1968-2019, meio século, tempo que registra e faz perdurar dois encontros inesquecíveis que me acompanham vida afora: Alceu Amoroso Lima, Tristão deAthayde, e Edgar de Godói da Mata Machado. Convergem – coloquemos os dois presentes em nosso tempo – na inteligência e na cultura humanística: Alceu no ensaio e na crítica literária, Edgar no pensamento jurídico e político; convergem na fé cristã católica vivida com a maior profundidade e coerência, sempre numa perspectiva ecumênica e dialogante. Procuravam com todo empenho e alegria seguir a vida, o exemplo e os ensinamentos de Jesus de Nazaré. A partir da fidelidade aos princípios e valores mais permanentes da tradição cristã, fizeram a opção preferencial pelos pobres, pela justiça social, pela liberdade, pela democracia, pelo personalismo-comunitário.

Alceu e Edgar partilharam o mesmo entusiasmo com a obra de Jaques Maritain que trouxe o tomismo ao século XV e nele introduziu, preservando a sua essência, os valores democráticos referentes aos direitos humanos, fundamentos basilares do Estado Democrático de Direito.

Além de Maritain, Alceu e Edgar encontraram inspirações comuns no Ensino Social da Igreja – que entusiasmo não teriam ambos com o testemunho e os textos do Papa Francisco? -na revista e Moviment Espirit vinculados ao talento e à generosidade de Emmanuel Mounier, na refletida militância do Pe. Lebret, nas reflexões de Teilhard de Chardin dialogando com a ciência moderna, especialmente as teorias evolucionistas, nas contemplações engajadas e comprometidas de Thomas Merton, no existencialismo cristão de Gabriel Marcel. Partilham juntos o mesmo respeito e
admiração pelo Mahatma Gandhi e Martin Luther King nas ações de não-violência ativa e de desobediência civil em face de leis injustas que queiram preservar o colonialismo, o racismo, as injustiças sociais.
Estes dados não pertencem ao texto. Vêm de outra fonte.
Inductive accumulated :=
| NoBins (out : list R)      (* the early [return out] of line 141 *)
| Sums (out : list R).       (* [out] after [np.add.at] *)

Definition accumulate_bands (freqs mags edges : list R) : option accumulated :=
  let bands := (Z.of_nat (length edges) - 1)%Z in
  out <- Np.zeros bands ;;
  mask <- band_mask edges freqs ;;
  if negb (Np.any mask) then Some (NoBins out) else
  f <- Np.bool_index freqs mask ;;
  m <- Np.bool_index mags mask ;;
  let idx := map (band_index edges bands) f in
  out <- Np.add_at out idx m ;;
  Some (Sums out).

(** Lines 148-153: the moving average over 9 bands. *)
Definition smooth (out : list R) (bands : Z) : list R :=
  if (9 <=? bands)%Z then
    let k := 9%nat in
    let pad := (k / 2)%nat in
    let kernel := map (fun x => x / 9) (repeat 1 k) in
    let padded := Np.pad_edge out pad pad in
    Np.slice_inner (Np.convolve_same padded kernel) pad pad
  else out.

(** Lines 154-156: peak normalisation. *)
Definition normalise (out : list R) : option (list R) :=
  mx <- Np.amax out ;;
  Some (if Rltb (1 / 100000000) mx then map (fun x => x / mx) out else out).

Definition spectrum_to_bands (freqs mags edges : list R) : option (list R) :=
  acc <- accumulate_bands freqs mags edges ;;
  match acc with
  | NoBins out => Some out
  | Sums out =>
      let bands := (Z.of_nat (length edges) - 1)%Z in
      let out := map Np.log1p out in
      let out := smooth out bands in
      normalise out
  end.

(** ** Python numbers *)

(** [int(x)] of a float truncates towards zero. *)
Definition py_int (x : R) : Z :=
  if Rle_dec 0 x then Int_part x else (- Int_part (- x))%Z.

(** [int(q)] and [round(q)] on an exactly known rational: truncation towards
    zero, and rounding to the nearest integer with ties to the even one. *)
Definition Qint (q : Q) : Z :=
  if Qle_bool 0 q then Qfloor q else Qceiling q.

Definition Qpy_round (q : Q) : Z :=
  let f := Qfloor q in
  match (q - inject_Z f) ?= (1 # 2) with
  | Lt => f
  | Gt => (f + 1)%Z
  | Eq => if Z.even f then f else (f + 1)%Z
  end%Q.

(** [round(x)] on a float: to the nearest integer, ties to the even one. *)
Definition py_round (x : R) : Z :=
  let f := Int_part x in
  if Rltb (x - IZR f) (1 / 2) then f
  else if Rltb (1 / 2) (x - IZR f) then (f + 1)%Z
  else if Z.even f then f else (f + 1)%Z.

(** ** binary64

    The double nearest to a number, ties going to the even mantissa: a
    number with [2^e <= |x| < 2^(e+1)] is rounded to a multiple of
    [2^(e-52)], and to a multiple of [2^-1074] below [2^-1022].  The
    overflow to infinity from [2^1024] on is not modelled. *)

(** [floor(log2 |q|)] of a rational [q <> 0]. *)
Definition Qilog2 (q : Q) : Z :=
  let k := (Z.log2 (Z.abs (Qnum q)) - Z.log2 (Zpos (Qden q)))%Z in
  if Qle_bool (2 ^ k) (Qabs q) then k else (k - 1)%Z.

Definition Qulp (q : Q) : Q := (2 ^ (Z.max (Qilog2 q) (-1022) - 52))%Q.

Definition fl64Q (q : Q) : Q :=
  if Qeq_bool q 0 then 0%Q
  else Qred (inject_Z (Qpy_round (q / Qulp q)) * Qulp q).

(** The same on a real number. *)
Definition ilog2 (x : R) : Z := Int_part (ln (Rabs x) / ln 2).

Definition ulp (x : R) : R := powerRZ 2 (Z.max (ilog2 x) (-1022) - 52).

Definition fl64 (x : R) : R :=
  if Req_dec_T x 0 then 0 else IZR (py_round (x / ulp x)) * ulp x.

(** [x / y] on two floats, and on two [int]s: [ZeroDivisionError] on a zero
    divisor, and otherwise the double nearest to the quotient. *)
Definition Qdiv_py (x y : Q) : option Q :=
  if Qeq_bool y 0 then None else Some (fl64Q (x / y)).

(** ** Configuration (lines 19-44)

    The module-level constants.  The functions read them when they are
    called, so they are passed along as one record. *)

Record Config := {
  W : Z;  H : Z;  FPS : Z;
  BASE_RADIUS : Z;  SPOKES : Z;  BAR_THICKNESS : Z;
  BAR_MIN : Z;  BAR_MAX_EXTRA : Z;
  BASE_RING_ON : bool;  BASE_RING_W : Z;
  GLOW_ON : bool;  GLOW_STEPS : Z;  GLOW_ALPHA : Z;  GLOW_EXPAND : Z;
  WINDOW_SEC : R;  LOW_HZ : Z;  HIGH_HZ : Z;  SR : Z
}.

(** The values the script sets. *)
Definition script_config : Config := {|
  W := 3840;  H := 2160;  FPS := 60;
  BASE_RADIUS := 220;  SPOKES := 360;  BAR_THICKNESS := 2;
  BAR_MIN := 4;  BAR_MAX_EXTRA := 70;
  BASE_RING_ON := true;  BASE_RING_W := 1;
  GLOW_ON := false;  GLOW_STEPS := 0;  GLOW_ALPHA := 80;  GLOW_EXPAND := 2;
  WINDOW_SEC := 1 / 10;  LOW_HZ := 30;  HIGH_HZ := 12000;  SR := 44100
|}.

(** [CENTER = (W // 2, H // 2.5)]: an integer and a float floor division. *)
Definition CENTER (cfg : Config) : R * R :=
  (IZR (W cfg / 2), IZR (Qfloor (inject_Z (H cfg) / (5 # 2)))).

(** ** Band edge calculator ([compute_band_edges], lines 126-132) *)

Definition compute_band_edges (sr low high : R) (bands : Z) : option (list R) :=
  let nyq := sr / 2 in
  let hi := Rmin high (nyq - 1) in
  let lo := Rmax 1 (Rmin low (hi - 1)) in
  let hi := if Rleb hi lo then lo + 1 else hi in
  Np.geomspace lo hi (bands + 1).

(** The clamped cutoffs the edges run between. *)
Definition clamped_low (sr low high : R) : R :=
  Rmax 1 (Rmin low (Rmin high (sr / 2 - 1) - 1)).

Definition clamped_high (sr low high : R) : R :=
  let hi := Rmin high (sr / 2 - 1) in
  if Rleb hi (clamped_low sr low high) then clamped_low sr low high + 1 else hi.

(** [BAND_EDGES = compute_band_edges()]. *)
Definition BAND_EDGES (cfg : Config) : option (list R) :=
  compute_band_edges (IZR (SR cfg)) (IZR (LOW_HZ cfg)) (IZR (HIGH_HZ cfg)) (SPOKES cfg).

(** ** Spectral analyzer ([fft_magnitude], lines 117-124) *)

(** [1.0 / sr] raises [ZeroDivisionError] on [sr = 0]. *)
Definition fft_magnitude (sig : list R) (sr : Z) : option (list R * list R) :=
  let n := length sig in
  if (n <=? 1)%nat then Some ([0], [0]) else
  let spec := Np.rfft sig in
  let mags := map Np.cabs spec in
  if (sr =? 0)%Z then None else
  let freqs := Np.rfftfreq n (1 / IZR sr) in
  Some (freqs, mags).

(** ** Audio window extractor (lines 95-115) *)

(** What [to_soundarray] hands back: [arr.ndim] is 1 (mono samples) or
    2 (one row of channels per sample). *)
Inductive soundarray :=
| Arr1 (samples : list R)
| Arr2 (rows : list (list R)).

(** What cutting a range out of a clip gives: an object whose
    [to_soundarray(fps)] hands back the samples, or raises. *)
Definition Subclip := Z -> option soundarray.

(** A MoviePy audio clip: older versions have [subclip], newer ones
    [subclipped]; either cuts the sub-range out, or raises (MoviePy refuses
    a range that starts past the end of the clip).  Decoding is MoviePy's:
    the samples of a range are taken to depend on the range and the rate
    only. *)
Record Clip := {
  subclip : option (R -> R -> option Subclip);
  subclipped : option (R -> R -> option Subclip)
}.

Definition subclip_compat (clip : Clip) (start end_ : R) : option Subclip :=
  match subclip clip with
  | Some f => f start end_
  | None =>
      match subclipped clip with
      | Some g => g start end_
      | None => None
      end
  end.

Section Audio.

Variable cfg : Config.
Variable audio : Clip.
Variable duration : R.

(** The time range lines 103-106 ask for; [1.0 / FPS] raises
    [ZeroDivisionError] on [FPS = 0]. *)
Definition window_range (t win_sec : R) : option (R * R) :=
  let start := Rmax 0 (t - win_sec / 2) in
  let end_ := Rmin duration (t + win_sec / 2) in
  if Rleb end_ start then
    if (FPS cfg =? 0)%Z then None
    else Some (start, Rmin duration (start + Rmax (1 / IZR (FPS cfg)) (1 / 100)))
  else Some (start, end_).

(** The samples of that range, downmixed to mono (lines 107-110). *)
Definition window_samples (t win_sec : R) (sr : Z) : option (list R) :=
  r <- window_range t win_sec ;;
  sub <- subclip_compat audio (fst r) (snd r) ;;
  arr <- sub sr ;;
  Some (match arr with
        | Arr2 rows => Np.mean_rows rows
        | Arr1 a => a
        end).

(** In [int(sr * win_sec)], line 113, the [int] [sr] becomes a float, the
    float [win_sec] is the double nearest to the number it is written as,
    and their product is rounded before [int] truncates it. *)
Definition get_audio_window (t win_sec : R) (sr : Z) : option (list R) :=
  arr <- window_samples t win_sec sr ;;
  let n := length arr in
  if (n =? 0)%nat then Np.zeros (py_int (fl64 (fl64 (IZR sr) * fl64 win_sec)))
  else
    let win := Np.hanning n in
    Some (Np.mul arr win).

End Audio.

(** ** Images (PIL)

    Resampling and rasterisation are PIL's; an image is represented by the
    PIL operations that produced it, which determine its pixels. *)

Definition rgba := (Z * Z * Z * Z)%type.

Inductive DrawOp :=
| Ellipse (box : R * R * R * R) (outline : rgba) (width : Z)
| Line (p0 p1 : R * R) (fill : rgba) (width : Z).

Inductive Image :=
| Opened (path : string) (size : Z * Z)         (* Image.open(path).convert("RGB") *)
| Resized (img : Image) (size : Z * Z)          (* img.resize(size, Image.LANCZOS) *)
| Blank (size : Z * Z)                          (* Image.new("RGB", size, (0, 0, 0)) *)
| Pasted (canvas img : Image) (pos : Z * Z)     (* canvas.paste(img, pos) *)
| Cropped (img : Image) (box : Z * Z * Z * Z)   (* img.crop(box) *)
| ToRGBA (img : Image)                          (* img.convert("RGBA") *)
| ToRGB (img : Image)                           (* img.convert("RGB") *)
| Drawn (img : Image) (op : DrawOp).            (* a draw call on img *)

(** [img.size]. *)
Fixpoint size (img : Image) : Z * Z :=
  match img with
  | Opened _ sz => sz
  | Resized _ sz => sz
  | Blank sz => sz
  | Pasted canvas _ _ => size canvas
  | Cropped _ (l, t, r, b) => (r - l, b - t)%Z
  | ToRGBA i => size i
  | ToRGB i => size i
  | Drawn i _ => size i
  end.

(** [img.resize(size, Image.LANCZOS)]: a copy of the image when [size] is
    the size it has, and otherwise [ValueError] unless both dimensions are
    at least 1. *)
Definition resize (img : Image) (sz : Z * Z) : option Image :=
  let same := ((fst (size img) =? fst sz) && (snd (size img) =? snd sz))%Z in
  if same || ((1 <=? fst sz) && (1 <=? snd sz))%Z then Some (Resized img sz)
  else None.

(** [Image.new("RGB", size, (0, 0, 0))]: [ValueError] on a negative
    dimension. *)
Definition new_image (sz : Z * Z) : option Image :=
  if ((0 <=? fst sz) && (0 <=? snd sz))%Z then Some (Blank sz) else None.

(** [img.crop(box)]: [ValueError] when the box ends before it starts. *)
Definition crop (img : Image) (box : Z * Z * Z * Z) : option Image :=
  let '(l, t, r, b) := box in
  if ((r <? l) || (b <? t))%Z then None else Some (Cropped img box).

(** ** Background fitter ([load_and_fit_background], lines 62-90) *)

Definition Qltb (a b : Q) : bool := negb (Qle_bool b a).

(** An [int] as a float operand. *)
Definition float_of_int (z : Z) : Q := fl64Q (inject_Z z).

(** [x * y] on two floats. *)
Definition Qmul_py (x y : Q) : Q := fl64Q (x * y).

Section Background.

(** The image files: the pixel dimensions of the image stored at a path,
    [None] where [Image.open] fails. *)
Variable files : string -> option (Z * Z).
(** A declared empty prefix without a registry entry, with a registry
    configured and registration required, is refused; no other key is
    looked for and nothing is printed. *)
Lemma ValidateObjCClassPrefix_unregistered_empty file path registry
    (require_prefixes : bool) :
  objc_class_prefix_field (options file) = Some "" ->
  path <> "" ->
  StdMap.find (lookup_key file) registry = None ->
  ValidateObjCClassPrefix file path registry true require_prefixes
  = (Invalid (unregistered_error file path), []).
Proof.
  intros Hopt Hpath%empty_false Hfind.
  unfold ValidateObjCClassPrefix, style_warnings, has_objc_class_prefix,
    objc_class_prefix.
  rewrite Hfind, Hopt, bool_decide_eq_true_2 by done. cbn.
  by rewrite Hpath.
Qed.

(** The loop stops at the first file that is not suppressed and not
    valid, with that file's error. *)
Lemma validate_files_first_error generation_options registry
    (before after : list FileDescriptor) file (out_error : string)
    (events : list Event) :
  Forall (passes generation_options registry) before ->
  name file ∉ expected_prefixes_suppressions generation_options ->
  (ValidateObjCClassPrefix file
     (expected_prefixes_path generation_options) registry
     (prefixes_must_be_registered generation_options)
     (require_prefixes generation_options)).1 = Invalid out_error ->
  (validate_files (before ++ file :: after) generation_options registry events).1
  = Invalid out_error.
Proof.
  intros Hbefore Hfile Hinvalid. revert events.
  induction Hbefore as [|f before Hf _ IH]; intros events; cbn.
  - rewrite bool_decide_eq_false_2 by done.
    destruct (ValidateObjCClassPrefix _ _ _ _ _) as [[|e] printed];
      cbn in *; by simplify_eq.
  - case_bool_decide as Hskip; [apply IH|].
    destruct Hf as [? | Hvalid]; [done|].
    destruct (ValidateObjCClassPrefix f _ _ _ _) as [[|e] printed];
      cbn in *; [apply IH | done].
Qed.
No Brasil, Alceu e Edgar incentivaram as comunidades eclesiais de base, o retorno da Igreja aos pobres e excluídos, a Teologia da Libertação. Aplaudiram e apoiaram as ações proféticas de bispos como Hélder Câmara, Paulo Evaristo Arns, Pedro Casaldáliga, Antônio Fragoso, José Maria Pires, Luciano Mendes de Almeida.

Juntos estiveram na resistência à ditadura. Edgar pagou o preço maior: o mandato de deputado federal, os direitos políticos, as cátedras na UFMG e na PUC Minas, a vida do filho José Carlos, assassinado sob tortura nos porões da ditadura. Foi bem acolhido nesta Academia.

Tinham vocação de acadêmicos. Como professores universitários e integrantes, respectivamente, das academias Brasileira e Mineira de Letras. O espírito acadêmico que eles viveram pressupõe o gosto pelo diálogo, a convivência com os diferentes, o respeito à liberdade de pensamento e de expressão cultural e artística. Esse é hoje o grande papel das academias: não ceder às tentações do obscurantismo e do pensamento único. Buscar os espaços de diversidade e do pluralismo.

Alceu e Edgar fiéis aos seus/nossos valores e convicções sabiam respeitar o outro, os outros, os que pensam e vivem de forma diferente, na busca de espaços superiores de conhecimento, saber e convergências. É o que precisamos hoje no Brasil: ideias, pensamentos, existências que saibam na sua diversidade construir os espaços comuns da boa e fraterna convivência, da “grande prosa do mundo”.

 

Pronunciamento feito por Patrus Ananias na Academia Mineira de Letras, em nome do Conselho Fiscal da Academia, integrado também pelos acadêmicos Antenor Pimenta e Márcio Sampaio – junho de 2019, Belo Horizonte.